Excerpted records START

(** X14.  [min] over feasible servers returns, without touching the state, the
    first server of the list whose pair (resulting load ratio, number of
    active requests) is least: every server listed before it has a strictly
    greater pair, no server listed after it has a smaller one.  The listed
    servers are in the registry, the request fits each
    ([0 <= current_load + req_size <= capacity]) and capacities are below
    [2 ^ 25]: on such servers the ratios lie between 0 and 1 and two of them
    that differ, differ by more than [2 ^ -50], so the floats that the
    source compares are ordered as the ratios are. *)
Theorem select_server_first_least (req_size : Z) (first : string)
    (others : list string) (w : World) (self : state) :
  (forall s, s ∈ first :: others ->
     exists srv, dict_lookup (servers self) s = Some srv /\
                 0 <= current_load srv + req_size <= capacity srv /\
                 0 < capacity srv < 2 ^ 25) ->
  exists chosen srv_chosen before after,
    select_server req_size first others w self =
      {| out := Return chosen; st := self; world := w |} /\
    first :: others = before ++ chosen :: after /\
    dict_lookup (servers self) chosen = Some srv_chosen /\
    (forall s srv, s ∈ before -> dict_lookup (servers self) s = Some srv ->
       key_lt (load_key_of req_size srv_chosen) (load_key_of req_size srv) = true) /\
    (forall s srv, s ∈ after -> dict_lookup (servers self) s = Some srv ->
       key_lt (load_key_of req_size srv) (load_key_of req_size srv_chosen) = false).
Proof.
  intros Hfit.
  assert (Hall : forall s, s ∈ first :: others ->
            exists srv, dict_lookup (servers self) s = Some srv /\
                        capacity srv <> 0).
  { intros s Hs. destruct (Hfit s Hs) as (srv & Hsrv & _ & Hcap).
    exists srv. split; [done|lia]. }
  destruct (Hall first) as (srv0 & Hs0 & Hc0); [apply list_elem_of_here|].
  destruct (map_load_key_run req_size others w self)
    as (ks & Hrun & Hnames & Hks).
  { intros s Hs. by apply Hall, list_elem_of_further. }
  set (k0 := (first, load_key_of req_size srv0)).
  assert (Hkeys : (k0 :: ks).*1 = first :: others).
  { rewrite fmap_cons. by f_equal. }
  assert (Hk : forall sk, sk ∈ k0 :: ks ->
            exists srv, dict_lookup (servers self) sk.1 = Some srv /\
                        sk.2 = load_key_of req_size srv).
  { intros sk [->|Hin]%elem_of_cons; [by exists srv0|by apply Hks]. }
  destruct (py_min_first key_lt snd k0 ks key_lt_trans key_lt_asym)
    as (m1 & m2 & Hsplit & Hm1 & Hm2).
  remember (py_min key_lt snd k0 ks) as best eqn:Hbest.
  destruct (Hk best) as (srv_b & Hsb & Hkb).
  { rewrite Hbest. apply py_min_In. }
  exists best.1, srv_b, m1.*1, m2.*1. split; [|split; [|split; [done|split]]].
  - unfold select_server, bind.
    rewrite (load_key_run req_size first srv0) by done. cbn [out st world].
    rewrite Hrun. cbn [out st world]. fold k0. by rewrite <- Hbest.
  - by rewrite <- Hkeys, Hsplit, fmap_app, fmap_cons.
  - intros s srv Hs Hsrv. apply list_elem_of_fmap in Hs as (sk & -> & Hsk).
    destruct (Hk sk) as (srv' & Hsrv' & Hkey).
    { rewrite Hsplit. apply elem_of_app. by left. }
    assert (srv' = srv) as -> by congruence.
    rewrite <- Hkb, <- Hkey. by apply Hm1.
  - intros s srv Hs Hsrv. apply list_elem_of_fmap in Hs as (sk & -> & Hsk).
    destruct (Hk sk) as (srv' & Hsrv' & Hkey).
    { rewrite Hsplit. apply elem_of_app. right. by apply list_elem_of_further. }
    assert (srv' = srv) as -> by congruence.
    rewrite <- Hkb, <- Hkey. by apply Hm2.
Qed.

(** The three servers of the script, empty, for a request of size 50. *)
Lemma select_server_first_least_witness :
  let self := init pool_web 5 in
  exists chosen srv_chosen before after,
    select_server 50 "web-01" ["web-02"; "web-03"] still_world self =
      {| out := Return chosen; st := self; world := still_world |} /\
    "web-01" :: ["web-02"; "web-03"] = before ++ chosen :: after /\
    dict_lookup (servers self) chosen = Some srv_chosen /\
    (forall s srv, s ∈ before -> dict_lookup (servers self) s = Some srv ->
       key_lt (load_key_of 50 srv_chosen) (load_key_of 50 srv) = true) /\
    (forall s srv, s ∈ after -> dict_lookup (servers self) s = Some srv ->
       key_lt (load_key_of 50 srv) (load_key_of 50 srv_chosen) = false).
Proof.
  apply (select_server_first_least 50 "web-01" ["web-02"; "web-03"] still_world
           (init pool_web 5)).
  intros s Hs.
  repeat (apply elem_of_cons in Hs as [->|Hs];
          [eexists; split; [reflexivity|cbn; lia]|]).
  by apply not_elem_of_nil in Hs.
Defined.

Lemma load_key_zero (req_size : Z) (s : string) (srv : server)
    (w : World) (self : state) :
  dict_lookup (servers self) s = Some srv -> capacity srv = 0 ->
  load_key req_size s w self =
    {| out := Raise ZeroDivisionError; st := self; world := w |}.
Proof.
  intros Hs Hc. unfold load_key, bind, get, dict_getitem, py_truediv.
  cbn [out st world]. rewrite Hs. cbn [ret out st world]. by rewrite Hc.
Qed.
Definition set_roots (self : t) (Zl Zg : option R) : t :=
  mk (N self) (Tcs self) (Pcs self) (omegas self) (kijs self) (kwargs self) (ais self)
    (bs self) (zs self) (T self) (P self) (V self) (a_alphas self) (da_alpha_dTs self)
    (d2a_alpha_dT2s self) (a_alpha_ijs self) (a_alpha_i_roots self)
    (a_alpha_ij_roots_inv self) (da_alpha_dT_ijs self) (d2a_alpha_dT2_ijs self)
    (a_alpha self) (b self) Zl Zg (phi_l self) (phi_g self) (fugacity_sum_terms self).

(** Reading an attribute. *)
Definition attr {A} (field : option A) : res A :=
  match field with
  | Some x => Ok x
  | None => Raise AttributeError
  end.

End EOS.

(** ** GCEOSMIX: the cached mixing rule and the constructors of new states *)

Module GCEOSMIX.

Import MixingRule.

(** What [a_alpha_and_derivatives_py] returns: three numbers when [full],
    [a_alpha] alone otherwise. *)
Inductive a_alpha_result : Type :=
  | Full (a_alpha da_alpha_dT d2a_alpha_dT2 : R)
  | Only (a_alpha : R).

Definition is_Attribute_or_AssertionError (e : exn) : bool :=
  match e with AttributeError | AssertionError => true | _ => false end.

(** [assert same_T] and the read of the three cached attributes. *)
Definition cached_pairwise (self : EOS.t) (same_T : bool) : res (matrix * list R * matrix) :=
  _ ← (if same_T then Ok tt else Raise AssertionError);
  ijs ← EOS.attr (EOS.a_alpha_ijs self);
  roots ← EOS.attr (EOS.a_alpha_i_roots self);
  inv ← EOS.attr (EOS.a_alpha_ij_roots_inv self);
  Ok (ijs, roots, inv).

(** The pairwise quantities recomputed from [a_alphas], with the fall-back
    to the divide-safe variant; [quick] catches ZeroDivisionError only, the
    other branch has a bare [except:]. *)
Definition recomputed_pairwise (quick : bool) (a_alphas : list R) (kijs : matrix)
    : res (matrix * list R * matrix) :=
  try_except (a_alpha_aijs_composition_independent a_alphas kijs)
    (if quick then is_ZeroDivisionError else any_exception)
    (a_alpha_aijs_composition_independent_support_zeros a_alphas kijs).

(** The first half of [a_alpha_and_derivatives_py]: where the pairwise
    quantities come from, and what is stored on the instance. *)
Definition pairwise_quantities (self : EOS.t) (a_alphas : list R) (T : R) (quick : bool)
    : EOS.t * res (matrix * list R * matrix) :=
  let kijs := EOS.kijs self in
  let same_T := Reqb T (EOS.T self) in
  if quick then
    match cached_pairwise self same_T with
    | Ok c => (self, Ok c)
    | Raise e =>
        if is_Attribute_or_AssertionError e then
          match recomputed_pairwise true a_alphas kijs with
          | Ok (ijs, roots, inv) => (EOS.set_pairwise self ijs roots inv, Ok (ijs, roots, inv))
          | Raise e' => (self, Raise e')
          end
        else (self, Raise e)
    end
  else
    match recomputed_pairwise false a_alphas kijs with
    | Ok (ijs, roots, inv) =>
        (if same_T then EOS.set_pairwise self ijs roots inv else self, Ok (ijs, roots, inv))
    | Raise e => (self, Raise e)
    end.

(** The second half of [a_alpha_and_derivatives_py], which reads the
    instance for [zs], [kijs] and [N] only: the value returned and the
    tensors to store, [(d2a_alpha_dT2_ijs, da_alpha_dT_ijs, a_alpha_ijs)]; the
    first is stored in the [full] branch alone. A failed call of the full
    routine with [N] other than 1 leaves [d2a_alpha_dT2_ijs] unassigned, and
    the store that follows raises. *)
Definition finish_value (zs : list R) (kijs : matrix) (N : nat)
    (a_alphas da_alpha_dTs d2a_alpha_dT2s : list R) (T : R) (full : bool)
    (ijs : matrix) (roots : list R) (inv : matrix)
    : res (a_alpha_result * option matrix * matrix * matrix) :=
  if full then
    r ← try_except
          (r ← a_alpha_and_derivatives_full a_alphas da_alpha_dTs d2a_alpha_dT2s T
                 zs kijs (Some ijs) (Some roots) (Some inv) true;
           Ok (Some r))
          any_exception
          (if (N =? 1)%nat then
             a0 ← getitem a_alphas 0;
             da0 ← getitem da_alpha_dTs 0;
             d2a0 ← getitem d2a_alpha_dT2s 0;
             Ok (Some (a0, da0, d2a0, Some [[d2a0]], [[da0]], [[a0]]))
           else Ok None);
    match r with
    | None => Raise UnboundLocalError
    | Some (a_alpha, da_alpha_dT, d2a_alpha_dT2, d2a_alpha_dT2_ijs,
            da_alpha_dT_ijs, a_alpha_ijs) =>
        Ok (Full a_alpha da_alpha_dT d2a_alpha_dT2, d2a_alpha_dT2_ijs,
            da_alpha_dT_ijs, a_alpha_ijs)
    end
  else
    '(a_alpha, _, a_alpha_ijs) ←
       a_alpha_and_derivatives a_alphas T zs kijs (Some ijs) (Some roots) (Some inv);
    Ok (Only a_alpha, None, [], a_alpha_ijs).

(** [self.d2a_alpha_dT2_ijs = ...] (in the [full] branch),
    [self.da_alpha_dT_ijs = ...] and [self.a_alpha_ijs = ...]. *)
Definition store_tensors (self : EOS.t) (d2a_alpha_dT2_ijs : option matrix)
    (da_alpha_dT_ijs a_alpha_ijs : matrix) : EOS.t :=
  let self :=
    match d2a_alpha_dT2_ijs with
    | Some m => EOS.set_d2a_alpha_dT2_ijs self m
    | None => self
    end in
  let self := EOS.set_da_alpha_dT_ijs self da_alpha_dT_ijs in
  EOS.set_a_alpha_ijs self a_alpha_ijs.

Excerpted records END

From the records above, copy only the lines starting with the line that holds "(** The three" and going on through the line that holds "dict_lookup (servers self) s = Some srv -> capacity", exactly as written.

(** The three servers of the script, empty, for a request of size 50. *)
Lemma select_server_first_least_witness :
  let self := init pool_web 5 in
  exists chosen srv_chosen before after,
    select_server 50 "web-01" ["web-02"; "web-03"] still_world self =
      {| out := Return chosen; st := self; world := still_world |} /\
    "web-01" :: ["web-02"; "web-03"] = before ++ chosen :: after /\
    dict_lookup (servers self) chosen = Some srv_chosen /\
    (forall s srv, s ∈ before -> dict_lookup (servers self) s = Some srv ->
       key_lt (load_key_of 50 srv_chosen) (load_key_of 50 srv) = true) /\
    (forall s srv, s ∈ after -> dict_lookup (servers self) s = Some srv ->
       key_lt (load_key_of 50 srv) (load_key_of 50 srv_chosen) = false).
Proof.
  apply (select_server_first_least 50 "web-01" ["web-02"; "web-03"] still_world
           (init pool_web 5)).
  intros s Hs.
  repeat (apply elem_of_cons in Hs as [->|Hs];
          [eexists; split; [reflexivity|cbn; lia]|]).
  by apply not_elem_of_nil in Hs.
Defined.

Lemma load_key_zero (req_size : Z) (s : string) (srv : server)
    (w : World) (self : state) :
  dict_lookup (servers self) s = Some srv -> capacity srv = 0 ->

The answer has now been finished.